Many tutorials that explain the weak principle of equivalence (Galileo, Newton) do not clearly state whether the body is affected by the force of inertia during free fall as a result of the gravitational acceleration of the body. In other words, the question is whether, during the free fall of a body in a gravitational field, gravitational force equals inertial force (Fg=Fi).
Is this incompatible with the concept of two masses (gravity and inertial mass)? What is GR's opinion on it?
 
Physics news on Phys.org
There is mass, gravitational and inertial. Inertia is another name for inertial mass.

Inertia is not a force.
 
  • Like
Likes malawi_glenn and qnt200
Thank you for explaining. It raises a few more questions for me about the logic of bodies in free-fall:
It is known that gravitational mass = inertial mass (established with enormous precision). That is why we can talk about only one mass. Therefore m = mg = mi. In free fall, mg = ma, i.e., g = a. The product of ma acts as inertia on the body, slowing it down during free fall so that it does not instantly reach the speed of light.
I think it is irrelevant whether the product of mass and acceleration is called a force.
I don't know how correct this attitude is?
 
qnt200 said:
Many tutorials that explain the weak principle of equivalence (Galileo, Newton) do not clearly state whether the body is affected by the force of inertia during free fall as a result of the gravitational acceleration of the body
This doesn’t make sense. Inertial forces are not a result of acceleration. Inertial forces are a result of using a non-inertial reference frame. Sometimes non-inertial frames are called accelerating frames, but an accelerating frame is a different concept than acceleration.
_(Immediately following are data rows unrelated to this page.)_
Definition sample_full : list Event :=
  (λ n, appended (sample_append (n + 1)) n) <$> [0; 1; 2].

Lemma sample_full_dense : dense sample_full.
Proof. intros i e Hi. repeat (destruct i as [|i]; [by injection Hi as <-|]). done. Qed.

Lemma sample_source_reads : reads_partition "t" 0 sample_full sample_source.
Proof.
  split; [by eexists|]. exists sample_full.
  split_and!; [done|apply sample_full_dense|cbn; int_lia|done].
Qed.

Lemma memory_source_keeps_contract_witness :
  keeps_contract "t" 0 sample_full (reads_partition "t" 0 sample_full) ∧
  (fetch "t" 0 (Some 0) sample_source).1 =
    Ok (mkSourceBatch (drop 1 sample_full) (Some 2)).
Proof.
  split; [|vm_compute; done].
  apply (memory_source_keeps_contract "t" 0 0 sample_full sample_source); [done|].
  apply sample_source_reads.
Defined.

(** A consumer that answers from a list, with a gap at offset 1, two offsets
    at a time. *)
Definition list_reader (log : list ConsumedRecord) : PartitionReader unit := {|
  fetch_with _ _ from f _ :=
    let until := Z.max from (Z.min 100 (from + 2)) in
    (Ok (mkFetchResult (f <$> records_between log from until) until 3 3), tt);
  earliest_offset _ _ _ := (Ok 0, tt);
  latest_offset _ _ _ := (Ok 3, tt);
|}.

Definition sample_records : list ConsumedRecord :=
  (λ o, mkConsumedRecord o (1000 + o) None None []) <$> [0; 2].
If you want to ask about inertial forces then you must specify the non-inertial reference frame you are using.
 
  • Like
Likes protonsarecool and qnt200
qnt200 said:
The product of ma acts as inertia on the body, slowing it down during free fall so that it does not instantly reach the speed of light.
It is difficult to follow what you are saying here. It seems to indicate that you are understanding things incorrectly (or at least not in the standard way).

Apparently you have this idea that if we exert a force on an object then, were it not for the object's inertia, that object would fly away at the speed of light. That is a somewhat reasonable intuition.

To be picky, if we stay within the Newtonian framework, there is nothing special about the speed of light. A massless object subject to a finite force would be pushed away with an undefined speed. We might think of that speed as infinite, but from a mathematician's point of view, "undefined" is more correct. A mathematically inclined physicist would likely say that you cannot exert a finite force on a massless object.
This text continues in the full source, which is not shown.